## Available records
(** C1, amended: a second run, on the file a first successful run wrote,
    locates the start marker at the generated header line, at the start
    index of the first run, and the end marker at the old end-marker line,
    183 lines further; it prints the found and success messages and no
    diagnostic, completes normally, and the file it writes is byte for byte
    the file it read. *)
Theorem second_run_finds_header (w w' w2 : world) :
  main w = (Ret tt, w') →
  disk w2 = disk w' →
  ∃ content s e out,
    disk w !! target = Some content ∧
    scan (lines_of content) = (Some s, Some e) ∧
    disk w' !! target = Some out ∧
    lines_of out !! s = Some header ∧
    is_start header = true ∧
    scan (lines_of out) = (Some s, Some (s + 183)) ∧
    main w2 =
      (Ret tt,
       {| disk := disk w2;
          stdout := stdout w2 ++ [found_message s (s + 183);
                                  success_message] |}) ∧
    disk w2 !! target = Some out.
Proof.
  intros Hmain Hd2.
  destruct (main_completed _ _ Hmain) as (content & s & e & Hd & Hscan).
  rewrite (main_found _ _ _ _ Hd Hscan) in Hmain. injection Hmain as <-.
  cbn [disk] in Hd2.
  set (out := Py.joined (splice (lines_of content) s e new_fields)) in *.
  assert (disk w2 !! target = Some out) as Hout
    by (rewrite Hd2; apply lookup_insert_eq).
  destruct (rerun_main w2 _ s e Hscan Hout) as [Hscan' Hmain'].
  fold out in Hscan'. rewrite generated_lines_length in Hscan', Hmain'.
  destruct (scan_found_bounds _ _ _ Hscan) as [Hse (l & Hl%lookup_lt_Some & _)].
  exists content, s, e, out. split_and!; try done.
  - cbn [disk]. apply lookup_insert_eq.
  - unfold out. rewrite rerun_lines by done.
    rewrite lookup_app_r by (rewrite length_take; lia).
    rewrite length_take_le, Nat.sub_diag by lia. by vm_compute.
  - rewrite Hmain'. by rewrite (insert_id _ _ _ Hout).
Qed.

Lemma second_run_finds_header_witness :
  let w := on_disk (Py.joined small_lines) in
  main w = (Ret tt, (main w).2) ∧
  ∃ s out, disk (main w).2 !! target = Some out ∧
           lines_of out !! s = Some header ∧
           scan (lines_of out) = (Some s, Some (s + 183)).
Proof.
  cbn zeta.
  assert (main (on_disk (Py.joined small_lines)) =
            (Ret tt, (main (on_disk (Py.joined small_lines))).2)) as Hmain
    by (vm_compute; reflexivity).
  split; [exact Hmain|].
  destruct (second_run_finds_header _ _ _ Hmain eq_refl)
    as (content & s & e & out & _ & _ & Hout & Hhead & _ & Hscan & _).
  exists s, out. split; [exact Hout|]. split; [exact Hhead|exact Hscan].
Defined.

(** C8: the transformation is idempotent on the file.  After a successful
    run, another run of the script on the resulting disk succeeds as well,
    the header line being a line that passes the start test, and writes back
    the very same content: the disk after the second run equals the disk
    after the first. *)
Theorem main_idempotent (w w' w2 : world) :
  main w = (Ret tt, w') →
  disk w2 = disk w' →
  is_start header = true ∧
  ∃ w2', main w2 = (Ret tt, w2') ∧ disk w2' = disk w' ∧
         disk w2' !! target = disk w' !! target.
Proof.
  intros Hmain Hd2. split; [by vm_compute|].
  destruct (main_completed _ _ Hmain) as (content & s & e & Hd & Hscan).
  rewrite (main_found _ _ _ _ Hd Hscan) in Hmain. injection Hmain as <-.
  cbn [disk] in *.
  set (out := Py.joined (splice (lines_of content) s e new_fields)) in *.
  assert (disk w2 !! target = Some out) as Hout
    by (rewrite Hd2; apply lookup_insert_eq).
  destruct (rerun_main w2 _ s e Hscan Hout) as [_ Hmain'].
  eexists. split; [exact Hmain'|]. cbn [disk]. fold out.
  rewrite (insert_id _ _ _ Hout). by rewrite Hd2.
Qed.

Lemma main_idempotent_witness :
  let w := on_disk (Py.joined small_lines) in
  main w = (Ret tt, (main w).2) ∧
  ∃ w2', main (main w).2 = (Ret tt, w2') ∧ disk w2' = disk (main w).2.
Proof.
  cbn zeta.
  assert (main (on_disk (Py.joined small_lines)) =
            (Ret tt, (main (on_disk (Py.joined small_lines))).2)) as Hmain
    by (vm_compute; reflexivity).
  split; [exact Hmain|].
  destruct (main_idempotent _ _ _ Hmain eq_refl)
    as (_ & w2' & Hrun & Hdisk & _).
  exists w2'. split; [exact Hrun|exact Hdisk].
Defined.

(** ** Further properties of the scan *)

Section scan_more.

Implicit Types (l : string) (lines pre : list string).
Implicit Types (i j k n : nat) (st s e : option nat).

(** The result of a whole scan read on its lines. *)
Lemma scan_post lines s e :
  scan lines = (s, e) →
  (∀ i, s = Some i →
     start_at lines i ∧ ∀ k, i < k → before_stop e k → ¬ start_at lines k) ∧
  (s = None → ∀ k, ¬ start_at lines k) ∧
  (∀ j, e = Some j → end_at lines j ∧ ∃ i, s = Some i ∧ i < j) ∧
  (∀ i0 k, start_at lines i0 → i0 < k → before_stop e k → ¬ end_at lines k).
Proof.
  intros Hscan. exact (scan_from_post [] lines None s e scan_inv_nil Hscan).
Qed.

(** Moving the loop [n] lines down moves its results [n] lines down. *)
Lemma scan_from_shift n i st lines :
  scan_from (n + i) ((λ a, n + a) <$> st) lines =
  shifted n (scan_from i st lines).
Proof.
  revert i st. induction lines as [|l lines IH]; intros i st; [done|].
  destruct (scan_from_cases i st l lines) as [[Hst He]|Hnext].
  - rewrite !scan_from_break; [done|done|done|by destruct st|done].
  - rewrite (scan_from_next i) by done.
    rewrite scan_from_next by (destruct Hnext as [[-> ?]|?]; auto).
    rewrite <- IH, Nat.add_succ_r. by destruct (is_start l).
Qed.

(** Without a start line and with [start_idx] unset the loop runs through,
    whatever end markers it meets. *)
Lemma scan_from_no_start i pre :
  Forall (λ l, is_start l = false) pre →
  scan_from i None pre = (None, None).
Proof.
  intros H. revert i. induction H as [|l pre Hl _ IH]; intros i; [done|].
  rewrite scan_from_next by auto. by rewrite Hl.
Qed.

End scan_more.

(** ** Further properties of the runs *)

Section runs_more.

Implicit Types (w : world) (content : string).

(** The three ways a run can go. *)
Lemma main_cases w :
  (disk w !! target = None ∧
   main w = (Raise (FileNotFoundError target), w)) ∨
  (∃ content s e,
     disk w !! target = Some content ∧
     scan (lines_of content) = (s, e) ∧ (s = None ∨ e = None) ∧
     main w = (SystemExit 1,
               {| disk := disk w;
                  stdout := stdout w ++ [error_message s e] |})) ∨
  (∃ content (s e : nat),
     disk w !! target = Some content ∧
     scan (lines_of content) = (Some s, Some e) ∧
     main w =
       (Ret tt,
        {| disk := <[target :=
                       Py.joined (splice (lines_of content) s e new_fields)]>
                     (disk w);
           stdout := stdout w ++ [found_message s e; success_message] |})).
Proof.
  destruct (disk w !! target) as [content|] eqn:Hd.
  - right. destruct (scan (lines_of content)) as [[s|] [e|]] eqn:Hscan.
    + right. exists content, s, e. by rewrite (main_found _ _ _ _ Hd Hscan).
    + left. exists content, (Some s), None.
      rewrite (main_not_found _ _ _ _ Hd Hscan) by auto. by auto.
    + left. exists content, None, (Some e).
      rewrite (main_not_found _ _ _ _ Hd Hscan) by auto. by auto.
    + left. exists content, None, None.
      rewrite (main_not_found _ _ _ _ Hd Hscan) by auto. by auto.
  - left. by rewrite main_missing.
Qed.

(** The text a successful run writes has no carriage return. *)
Lemma splice_cr_free content (s e : nat) :
  Py.cr_free (Py.joined (splice (lines_of content) s e new_fields)) = true.
Proof.
  assert (Py.cr_free (Py.joined (lines_of content)) = true) as Hcr.
  { unfold lines_of. by rewrite joined_readlines, universal_newlines_cr_free. }
  rewrite splice_text, !cr_free_app, generated_text_cr_free.
  by rewrite cr_free_joined_take, cr_free_joined_drop.
Qed.

(** The lines split at the two indices. *)
Lemma lines_split (lines : list string) (s e : nat) :
  s ≤ e →
  lines = take s lines ++ take (e - s) (drop s lines) ++ drop e lines.
Proof.
  intros Hse. rewrite <- (take_drop s lines) at 1. f_equal.
  rewrite <- (take_drop (e - s) (drop s lines)) at 1. f_equal.
  rewrite drop_drop. f_equal. lia.
Qed.

(** A run on the disk a successful run left. *)
Lemma rerun_disk w w' w2 :
  main w = (Ret tt, w') → disk w2 = disk w' →
  ∃ w2', main w2 = (Ret tt, w2') ∧ disk w2' = disk w'.
Proof.
  intros Hmain Hd2.
  destruct (main_completed _ _ Hmain) as (content & s & e & Hd & Hscan).
  rewrite (main_found _ _ _ _ Hd Hscan) in Hmain. injection Hmain as <-.
  cbn [disk] in *.
  set (out := Py.joined (splice (lines_of content) s e new_fields)) in *.
  assert (disk w2 !! target = Some out) as Hout
    by (rewrite Hd2; apply lookup_insert_eq).
  destruct (rerun_main w2 _ s e Hscan Hout) as [_ Hmain'].
  eexists. split; [exact Hmain'|]. cbn [disk]. fold out.
  by rewrite (insert_id _ _ _ Hout).
Qed.

End runs_more.

(** ** Further properties of the script *)

(** X1: the scan sets both indices exactly when some line containing the
    end marker comes after some line that passes the start test. *)
Theorem scan_finds_iff (lines : list string) :
  (∃ s e : nat, scan lines = (Some s, Some e)) ↔
  (∃ i j, i < j ∧ start_at lines i ∧ end_at lines j).
Proof.
  split.
  - intros (s & e & Hscan).
    destruct (scan_post _ _ _ Hscan) as (Hstart & _ & Hend & _).
    destruct (Hend e eq_refl) as [He (i & [= <-] & Hlt)].
    destruct (Hstart s eq_refl) as [Hs _]. by exists s, e.
  - intros (i & j & Hij & Hi & Hj).
    destruct (scan lines) as [s e] eqn:Hscan.
    destruct (scan_post _ _ _ Hscan) as (_ & _ & Hend & Hfirst).
    destruct e as [e|].
    + destruct (Hend e eq_refl) as [_ (s' & -> & _)]. by exists s', e.
    + destruct (Hfirst i j Hi Hij); [by intros ?|done].
Qed.

(** X2: leading lines that do not pass the start test are passed over,
    also when they contain the end marker: in front of any line sequence
    they only move the indices the scan finds by their number. *)
Theorem scan_skips_leading (pre lines : list string) :
  Forall (λ l, is_start l = false) pre →
  scan (pre ++ lines) = shifted (length pre) (scan lines).
Proof.
  intros Hpre. unfold scan.
  rewrite scan_from_app, scan_from_no_start by done. cbn [Nat.add].
  rewrite <- scan_from_shift. by rewrite Nat.add_0_r.
Qed.

Lemma scan_skips_leading_witness :
  Forall (λ l, is_start l = false) [end_line; combined_line] ∧
  scan ([end_line; combined_line] ++ small_lines) = (Some 3, Some 6).
Proof.
  assert (Forall (λ l, is_start l = false) [end_line; combined_line]) as Hpre
    by (apply (bool_decide_unpack _); vm_compute; exact I).
  split; [exact Hpre|].
  exact (scan_skips_leading [end_line; combined_line] small_lines Hpre).
Defined.

(** X3: whatever the outcome, a run leaves every file other than the target
    as it was: none is created, changed or removed. *)
Theorem main_touches_only_target (w : world) (path : string) :
  path ≠ target → disk (main w).2 !! path = disk w !! path.
Proof.
  intros Hp.
  destruct (main_cases w)
    as [[_ ->]|[(c & s & e & _ & _ & _ & ->)|(c & s & e & _ & _ & ->)]];
    cbn [snd disk]; [done | done |].
  by rewrite lookup_insert_ne.
Qed.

## Task brief
Every line above that includes the word "intros" must appear in the answer.

## Reply to the task
  intros Hmain Hd2.
  intros Hmain Hd2. split; [by vm_compute|].
  intros Hscan. exact (scan_from_post [] lines None s e scan_inv_nil Hscan).
  revert i st. induction lines as [|l lines IH]; intros i st; [done|].
  intros H. revert i. induction H as [|l pre Hl _ IH]; intros i; [done|].
  intros Hse. rewrite <- (take_drop s lines) at 1. f_equal.
  intros Hmain Hd2.
  - intros (s & e & Hscan).
  - intros (i & j & Hij & Hi & Hj).
    + destruct (Hfirst i j Hi Hij); [by intros ?|done].
  intros Hpre. unfold scan.
  intros Hp.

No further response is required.